## Work task
Pull every line that includes the word "pose" from the data.

## Data supplied
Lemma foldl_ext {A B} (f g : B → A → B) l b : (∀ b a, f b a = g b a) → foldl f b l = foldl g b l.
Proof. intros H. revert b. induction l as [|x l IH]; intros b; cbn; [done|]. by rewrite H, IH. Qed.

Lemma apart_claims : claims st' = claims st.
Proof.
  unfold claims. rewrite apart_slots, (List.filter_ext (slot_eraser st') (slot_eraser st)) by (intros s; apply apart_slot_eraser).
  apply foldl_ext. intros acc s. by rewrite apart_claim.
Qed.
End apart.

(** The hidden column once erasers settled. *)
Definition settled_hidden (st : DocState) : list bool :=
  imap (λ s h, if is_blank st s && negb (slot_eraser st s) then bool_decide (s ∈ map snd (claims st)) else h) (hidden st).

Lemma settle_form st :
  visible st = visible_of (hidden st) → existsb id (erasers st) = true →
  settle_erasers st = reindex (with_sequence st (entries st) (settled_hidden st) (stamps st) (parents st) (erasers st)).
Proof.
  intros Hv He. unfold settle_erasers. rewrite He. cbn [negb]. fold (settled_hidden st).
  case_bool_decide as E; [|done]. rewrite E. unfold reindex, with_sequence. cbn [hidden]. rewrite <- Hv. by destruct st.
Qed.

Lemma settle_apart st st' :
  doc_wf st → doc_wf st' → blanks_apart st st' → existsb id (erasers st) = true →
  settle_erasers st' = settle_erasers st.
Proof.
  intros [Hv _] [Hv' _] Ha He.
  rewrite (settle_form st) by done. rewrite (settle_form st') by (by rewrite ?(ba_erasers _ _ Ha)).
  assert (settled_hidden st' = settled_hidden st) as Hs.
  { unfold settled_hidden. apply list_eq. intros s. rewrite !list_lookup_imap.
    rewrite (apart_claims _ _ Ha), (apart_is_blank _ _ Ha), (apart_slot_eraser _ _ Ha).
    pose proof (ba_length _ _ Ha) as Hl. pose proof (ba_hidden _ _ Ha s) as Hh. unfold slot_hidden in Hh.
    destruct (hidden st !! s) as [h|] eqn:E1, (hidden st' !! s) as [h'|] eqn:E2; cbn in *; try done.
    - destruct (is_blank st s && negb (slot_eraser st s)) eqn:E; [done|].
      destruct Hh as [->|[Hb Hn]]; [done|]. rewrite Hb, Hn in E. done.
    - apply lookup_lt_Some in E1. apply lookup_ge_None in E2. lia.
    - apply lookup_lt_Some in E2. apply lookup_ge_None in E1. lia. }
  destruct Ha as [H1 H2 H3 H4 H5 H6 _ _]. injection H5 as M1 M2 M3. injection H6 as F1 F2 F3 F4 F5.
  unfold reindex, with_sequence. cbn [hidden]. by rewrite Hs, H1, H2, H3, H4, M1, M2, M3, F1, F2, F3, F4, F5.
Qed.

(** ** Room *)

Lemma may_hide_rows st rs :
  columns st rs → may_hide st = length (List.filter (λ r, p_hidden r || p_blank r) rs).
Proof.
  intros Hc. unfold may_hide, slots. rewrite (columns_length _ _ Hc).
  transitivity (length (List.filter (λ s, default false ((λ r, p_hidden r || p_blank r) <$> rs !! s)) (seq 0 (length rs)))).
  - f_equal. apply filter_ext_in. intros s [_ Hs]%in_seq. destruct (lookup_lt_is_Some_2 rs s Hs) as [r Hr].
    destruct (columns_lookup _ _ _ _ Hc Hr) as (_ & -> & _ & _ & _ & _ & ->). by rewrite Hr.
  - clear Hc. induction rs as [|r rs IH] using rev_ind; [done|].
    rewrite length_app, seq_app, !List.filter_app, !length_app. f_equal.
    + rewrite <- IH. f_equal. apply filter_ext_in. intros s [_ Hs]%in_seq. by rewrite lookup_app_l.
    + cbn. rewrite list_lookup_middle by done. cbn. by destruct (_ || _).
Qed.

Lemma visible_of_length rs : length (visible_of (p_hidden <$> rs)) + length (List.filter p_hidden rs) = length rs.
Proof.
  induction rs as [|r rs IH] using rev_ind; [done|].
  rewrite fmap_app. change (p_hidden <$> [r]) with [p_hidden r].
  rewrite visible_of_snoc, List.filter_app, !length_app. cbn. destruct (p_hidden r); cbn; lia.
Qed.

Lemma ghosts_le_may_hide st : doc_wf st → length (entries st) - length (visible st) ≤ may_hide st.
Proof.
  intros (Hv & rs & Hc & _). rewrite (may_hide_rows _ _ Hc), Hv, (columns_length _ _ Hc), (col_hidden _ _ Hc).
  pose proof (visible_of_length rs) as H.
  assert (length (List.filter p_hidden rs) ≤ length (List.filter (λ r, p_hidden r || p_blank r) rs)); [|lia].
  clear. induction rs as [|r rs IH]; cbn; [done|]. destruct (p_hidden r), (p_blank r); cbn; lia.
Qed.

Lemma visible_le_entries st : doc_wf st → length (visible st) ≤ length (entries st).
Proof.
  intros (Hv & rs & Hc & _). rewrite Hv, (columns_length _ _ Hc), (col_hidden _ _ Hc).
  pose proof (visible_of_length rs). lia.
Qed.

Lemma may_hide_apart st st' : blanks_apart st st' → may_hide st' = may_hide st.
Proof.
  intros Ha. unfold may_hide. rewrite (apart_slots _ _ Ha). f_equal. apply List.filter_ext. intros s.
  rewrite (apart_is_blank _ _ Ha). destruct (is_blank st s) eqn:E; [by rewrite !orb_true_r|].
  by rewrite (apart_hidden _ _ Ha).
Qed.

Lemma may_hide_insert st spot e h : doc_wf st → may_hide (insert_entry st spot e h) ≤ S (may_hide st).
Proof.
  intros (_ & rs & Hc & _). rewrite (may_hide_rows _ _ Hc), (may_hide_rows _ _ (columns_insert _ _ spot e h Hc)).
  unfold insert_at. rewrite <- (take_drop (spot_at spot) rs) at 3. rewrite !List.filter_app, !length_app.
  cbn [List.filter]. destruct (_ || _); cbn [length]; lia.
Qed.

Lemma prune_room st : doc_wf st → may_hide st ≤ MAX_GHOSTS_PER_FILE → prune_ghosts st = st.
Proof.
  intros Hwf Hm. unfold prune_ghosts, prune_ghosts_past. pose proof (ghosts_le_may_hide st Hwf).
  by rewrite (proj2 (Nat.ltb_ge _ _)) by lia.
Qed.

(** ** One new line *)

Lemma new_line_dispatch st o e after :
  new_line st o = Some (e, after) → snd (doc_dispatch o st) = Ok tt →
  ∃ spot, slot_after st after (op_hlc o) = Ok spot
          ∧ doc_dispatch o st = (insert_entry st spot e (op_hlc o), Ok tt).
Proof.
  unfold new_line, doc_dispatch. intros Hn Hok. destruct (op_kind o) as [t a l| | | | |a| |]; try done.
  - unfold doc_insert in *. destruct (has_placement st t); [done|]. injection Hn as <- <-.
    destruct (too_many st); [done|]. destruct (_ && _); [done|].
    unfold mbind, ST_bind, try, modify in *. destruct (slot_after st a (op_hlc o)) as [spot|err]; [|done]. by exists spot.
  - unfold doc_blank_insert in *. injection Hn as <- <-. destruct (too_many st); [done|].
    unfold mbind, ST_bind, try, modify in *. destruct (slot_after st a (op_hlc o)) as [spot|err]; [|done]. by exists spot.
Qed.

## Task answer
    pose proof (ba_length _ _ Ha) as Hl. pose proof (ba_hidden _ _ Ha s) as Hh. unfold slot_hidden in Hh.
  pose proof (visible_of_length rs) as H.
  pose proof (visible_of_length rs). lia.
  intros Hwf Hm. unfold prune_ghosts, prune_ghosts_past. pose proof (ghosts_le_may_hide st Hwf).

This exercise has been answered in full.